Blinking a few tears away I say "Dad I don't know what to do, Im so confused."

"Whats wrong?" he says as he ushers me inside where he engulfs me in a fathers love.

"Im so scared to say it out loud and it will ruin everything." I reply with a lump in my throat.

"Callie, I love you, and nothing you ever say or do will ever change that. You can tell me anything."

With a crack in my voice I muster up the courage and say "I can't have both."

"Both what." He replies.

"A family and Brandon." I say with a long pause.

"Callie, Are you saying that you and Brandon are together."

"No...Yes...I don't know, but recently we did become more connected, than ever." I say without divulging, to my dad that I had sex for the first time.

"Is it serious?" He ask with a look of concern.

"Yes! I say without hesitation.

"All I can tell you Callie is that whatever happens this family will always be her for you."

"Thanks dad, you really are a great father." I say leaning in for a hug.

"He's the best, Sophia says coming around the corner. Whats up?" she says, with a worried look. I hesitate but then she ask "Do you need some sister time?"
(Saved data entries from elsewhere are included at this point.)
(* ===== verification/Session.v ===== *)
(** * A session: allocate, upload, download, free

    The operations of a buffer composed the way a client composes them, on a driver with memory that accepts every call. *)

From S2P Require Import Prelude CudaSys Errors Runtime CudaResult ExecutorApi Context Dispatch Resource Handles Buffer Ready BufferProps HostCb Streams Modules Regions Vmm Graphs Loader HandleProps Constructors RegionProps RoundTrip.

Section Session.
Context `{Foreign, !MemoryModel}.
Context {T : elem}.

(** [cuda.Alloc], [CopyFrom], [CopyTo] and [Close], with the errors of the last three. *)
Definition session (c : Context) (g : gctx) (src dst : slice) : M (option (Buffer T) * list err) :=
  let! r := Alloc (Some c) (sl_len src) in
  match r with
  | (Some b, None) =>
      let! e1 := Buffer_CopyFrom (Some b) g src in
      let! e2 := Buffer_CopyTo (Some b) g dst in
      let! e3 := Buffer_Close (Some b) in
      ret (Some b, [e1; e2; e3])
  | (_, e) => ret (None, [e])
  end.

(** States that differ in nothing an operation's readiness is about. *)
Record similar (s s' : state) : Prop := mkSimilar {
  si_env : st_env s' = st_env s;
  si_execs : st_execs s' = st_execs s;
  si_ctxs : st_ctxs s' = st_ctxs s;
  si_polls : st_polls s' = st_polls s
}.

Lemma similar_ready c e s s' : similar s s' -> ready c e s -> ready c e s'.
Proof. intros [E1 E2 E3 E4] [R1 R2 R3 R4 R5]. split; unfold idle, not_writing in *; rewrite ?E1, ?E2, ?E3; assumption. Qed.

Lemma similar_copy_ready c e s s' : similar s s' -> copy_ready c e s -> copy_ready c e s'.
Proof.
  intros Hs [[e0 R1] R2 R3 R4]. split; [exists e0; now apply (similar_ready c e0 s)|..];
    destruct Hs as [E1 E2 E3 E4]; unfold unlocked, idle, not_writing in *; rewrite ?E1, ?E2, ?E3; assumption.
Qed.

Lemma similar_alive g s s' : similar s s' -> alive g s -> alive g s'.
Proof. intros [E1 E2 E3 E4]. destruct g; cbn; [done..|]. now rewrite E4. Qed.

Lemma similar_trans s s' s'' : similar s s' -> similar s' s'' -> similar s s''.
Proof. intros [] []. split; congruence. Qed.

Lemma called_similar E cl s s' : called E cl s s' -> similar s s'.
Proof. intros [p ->]. now split. Qed.

(** Whole copies of an open buffer of a ready context: one call of the driver. *)
Lemma CopyFrom_run (b : Buffer T) c d e g src s :
  0 < sl_len src -> sl_len src = bf_length b -> bf_ctx b = Some c -> cx_driver c = Some d -> drv_bound d F_CuMemcpyHtoD = true ->
  copy_ready c e s -> alive g s -> lock_free b s -> open (bf_id b) (st_env s) ->
  let E := job_env c e (rlocked (bf_id b, OpMu) (st_env s)) in
  let cl := CuMemcpyHtoD (bf_ptr b) (sl_ptr src) (bf_bytes b) in
  exists s', Buffer_CopyFrom (Some b) g src s = (Done (check "cuMemcpyHtoD_v2" (call_code E cl s)), s') /\ called E cl s s'.
Proof.
  intros Hpos Hlen Hc Hd Hb Hrd Ha Hl Ho E cl. unfold Buffer_CopyFrom. rewrite Hlen, Z.eqb_refl.
  replace (bf_length b =? 0) with false by (symmetry; apply Z.eqb_neq; lia). cbn [negb orb].
  replace (first_elem src) with (ret (sl_ptr src)) by (unfold first_elem; now rewrite (proj2 (Z.ltb_lt _ _) Hpos)). rewrite Hc.
  now apply (opened_call c d e g (bf_id b) (Some ErrBufferClosed)
    (fun o => mkMemOp (mo_driver o) (bf_ptr b) (mo_src o) (sl_ptr src) (bf_bytes b) (mo_val o) (mo_stream o) opHtoD) opHtoD cl s).
Qed.

Lemma CopyTo_run (b : Buffer T) c d e g dst s :
  0 < sl_len dst -> sl_len dst = bf_length b -> bf_ctx b = Some c -> cx_driver c = Some d -> drv_bound d F_CuMemcpyDtoH = true ->
  copy_ready c e s -> alive g s -> lock_free b s -> open (bf_id b) (st_env s) ->
  let E := job_env c e (rlocked (bf_id b, OpMu) (st_env s)) in
  let cl := CuMemcpyDtoH (sl_ptr dst) (bf_ptr b) (bf_bytes b) in
  exists s', Buffer_CopyTo (Some b) g dst s = (Done (check "cuMemcpyDtoH_v2" (call_code E cl s)), s') /\ called E cl s s'.
Proof.
  intros Hpos Hlen Hc Hd Hb Hrd Ha Hl Ho E cl. unfold Buffer_CopyTo. rewrite Hlen, Z.eqb_refl.
  replace (bf_length b =? 0) with false by (symmetry; apply Z.eqb_neq; lia). cbn [negb orb].
  replace (first_elem dst) with (ret (sl_ptr dst)) by (unfold first_elem; now rewrite (proj2 (Z.ltb_lt _ _) Hpos)). rewrite Hc.
  now apply (opened_call c d e g (bf_id b) (Some ErrBufferClosed)
    (fun o => mkMemOp (mo_driver o) (mo_dst o) (bf_ptr b) (sl_ptr dst) (bf_bytes b) (mo_val o) (mo_stream o) opDtoH) opDtoH cl s).
Qed.

(** The session's context, driver and process: the entry points are bound and accept every call; the context is ready, with a copy executor and nothing in flight;
    the next identity is of no object yet. *)
Record quiet (c : Context) (d : Driver) (e ec : loc) (s : state) : Prop := mkQuiet {
  qu_driver : cx_driver c = Some d;
  qu_bound : forallb (drv_bound d) [F_CuMemAlloc; F_CuMemcpyHtoD; F_CuMemcpyDtoH; F_CuMemFree] = true;
  qu_ready : ready c e s;
  qu_copy : copy_ready c ec s;
  qu_idle : cs_syncActive (default zero_ctx (st_ctxs s !! cx_id c)) = 0;
  qu_next : (cx_id c < st_next s)%positive;
  qu_fresh : st_next s ∉ env_closed (st_env s);
  qu_free : unlocked (st_next s, OpMu) s
}.

Definition accepting : Prop := forall t c w, (Sys t c w).1.1 = CUDA_SUCCESS.

Lemma accepted name E cl s : accepting -> check name (call_code E cl s) = None.
Proof. intros Ha. unfold call_code. now rewrite Ha. Qed.

Lemma called_world E cl s s' : called E cl s s' -> st_world s' = (Sys (env_thread E) cl (st_world s)).2 /\ st_trace s' = (E, cl) :: st_trace s.
Proof. intros [p ->]. now split. Qed.

(** Bytes that are put somewhere and fetched from there. *)
Lemma copied_through t1 t2 t3 t4 p a b n w0 : accepting ->
  let w1 := (Sys t1 (CuMemAlloc n) w0).2 in
  let w2 := (Sys t2 (CuMemcpyHtoD p a n) w1).2 in
  let w3 := (Sys t3 (CuMemcpyDtoH b p n) w2).2 in
  forall i, 0 <= i < n -> host (Sys t4 (CuMemFree p) w3).2 (b + i) = host w0 (a + i).
Proof.
  intros Hacc w1 w2 w3 i Hi. rewrite free_law. subst w3 w2.
  pose proof (HtoD_law t2 p a n w1) as L2. pose proof (Hacc t2 (CuMemcpyHtoD p a n) w1) as A2.
  destruct (Sys t2 _ w1) as [[c2 u2] w2]. cbn [fst snd] in *. destruct (L2 A2) as [D2 P2].
  pose proof (DtoH_law t3 b p n w2) as L3. pose proof (Hacc t3 (CuMemcpyDtoH b p n) w2) as A3.
  destruct (Sys t3 _ w2) as [[c3 u3] w3]. cbn [fst snd] in *. destruct (L3 A3) as [D3 _].
  assert (Hin : forall x, (x <=? x + i) && (x + i <? x + n) = true) by (intros x; apply andb_true_iff; rewrite Z.leb_le, Z.ltb_lt; lia).
  rewrite D3, Hin. replace (p + (b + i - b)) with (p + i) by lia. rewrite D2, Hin. replace (a + (p + i - p)) with (a + i) by lia. apply alloc_law.
Qed.

(** C12.  A whole session.  On a quiet context and a driver with memory that accepts every call: allocating a buffer as long as a host slice, copying the slice into it, copying it out into a slice of the
    same length and closing the buffer returns nil four times; the destination then holds the source, byte for byte; the driver was asked exactly for the allocation, the two
    copies and the release, in this order and of the same memory; and what others see is as before, with the buffer closed. *)
Theorem session_copies (c : Context) (d : Driver) (e ec : loc) (g : gctx) (src dst : slice) (s : state) :
  accepting -> quiet c d e ec s -> alive g s -> slice_ok src -> 0 < sl_len src -> sl_len src * sizeof T < 2 ^ 64 -> sl_len dst = sl_len src ->
  exists b s', session c g src dst s = (Done (Some b, [None; None; None]), s') /\
    (forall i, 0 <= i < sl_len src * sizeof T -> host (st_world s') (sl_ptr dst + i) = host (st_world s) (sl_ptr src + i)) /\
    map snd (st_trace s') = [CuMemFree (bf_ptr b); CuMemcpyDtoH (sl_ptr dst) (bf_ptr b) (sl_len src * sizeof T);
                             CuMemcpyHtoD (bf_ptr b) (sl_ptr src) (sl_len src * sizeof T); CuMemAlloc (sl_len src * sizeof T)] ++ map snd (st_trace s) /\
    st_env s' = with_closed (bf_id b) (st_env s).
Proof.
  intros Hacc [Hd Hb Hrd Hcr Hidle Hnext Hfresh Hfree] Hal [Hs0 Hsi] Hpos Hfit Hlen.
  cbn [forallb] in Hb. rewrite !andb_true_iff in Hb. destruct Hb as (B1 & B2 & B3 & B4 & _).
  unfold session. set (n := sl_len src) in *.
  pose proof (Alloc_run c d e n s Hsi Hd B1 Hrd Hpos Hfit) as R1. cbv zeta in R1. rewrite accepted in R1 by exact Hacc.
  set (E1 := job_env c e (st_env s)) in *. set (cl1 := CuMemAlloc (n * sizeof T)) in *.
  set (b := mkBuffer _ _ _ _ _) in R1. set (s1 := set_next _ _) in R1. rewrite (bind_done _ _ _ _ _ R1).
  assert (S1 : similar s s1) by now split.
  assert (Hl1 : lock_free b s1) by apply Hfree. assert (Ho1 : open (bf_id b) (st_env s1)) by exact Hfresh.
  destruct (CopyFrom_run b c d ec g src s1) as (s2 & R2 & C2);
    [done..|now apply (similar_copy_ready c ec s)|now apply (similar_alive g s)|done|done|].
  rewrite accepted in R2 by exact Hacc. rewrite (bind_done _ _ _ _ _ R2).
  pose proof (similar_trans _ _ _ S1 (called_similar _ _ _ _ C2)) as S2.
  destruct (CopyTo_run b c d ec g dst s2) as (s3 & R3 & C3);
    [lia|done..|now apply (similar_copy_ready c ec s)|now apply (similar_alive g s)|unfold lock_free, not_writing; rewrite (si_env _ _ S2); apply Hfree|unfold open; rewrite (si_env _ _ S2); exact Hfresh|].
  rewrite accepted in R3 by exact Hacc. rewrite (bind_done _ _ _ _ _ R3).
  pose proof (similar_trans _ _ _ S2 (called_similar _ _ _ _ C3)) as S3. pose proof (si_env _ _ S3) as E3.
  pose proof (close_resource_ready c e (bf_id b) (cudaresult.MemFree (Some d) (bf_ptr b)) "cuMemFree_v2" (CuMemFree (bf_ptr b)) s3
    (fun s' => required_call d F_CuMemFree _ (CuMemFree (bf_ptr b)) s' eq_refl B4) (similar_ready _ _ _ _ S3 Hrd)) as R4.
  rewrite (si_ctxs _ _ S3), E3 in R4. cbv zeta in R4. rewrite accepted in R4 by exact Hacc.
  unfold Buffer_Close. cbn [bf_ctx b ctx_driver]. rewrite Hd. fold b. erewrite bind_done by (apply R4; try done;
    [unfold unlocked, not_writing; rewrite E3; exact Hfree|cbn; intros Heq; rewrite Heq in Hnext; lia]).
  exists b. eexists. split; [reflexivity|].
  destruct (called_world _ _ _ _ C2) as [W2 T2], (called_world _ _ _ _ C3) as [W3 T3].
  split; [|split].
  - intros i Hi. cbn [st_world set_env after_call set_world]. rewrite W3, W2. now apply copied_through.
  - cbn [st_trace set_env after_call set_world set_trace map app snd]. rewrite T3. cbn [map snd]. rewrite T2. reflexivity.
  - reflexivity.
Qed.

End Session.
I smile and say "Yeah thats exactly what I need." As we make our way to the patio, I feel weird discussing the situation with her, but I know she won't judge me.

Before I can even open my mouth, sophia reaches over and puts her arm around me "Whats going on?" She ask more concerned now.

"Im really confused abut something and my actions are hurting someone I really care about." I reply, trying to be as vague as possible.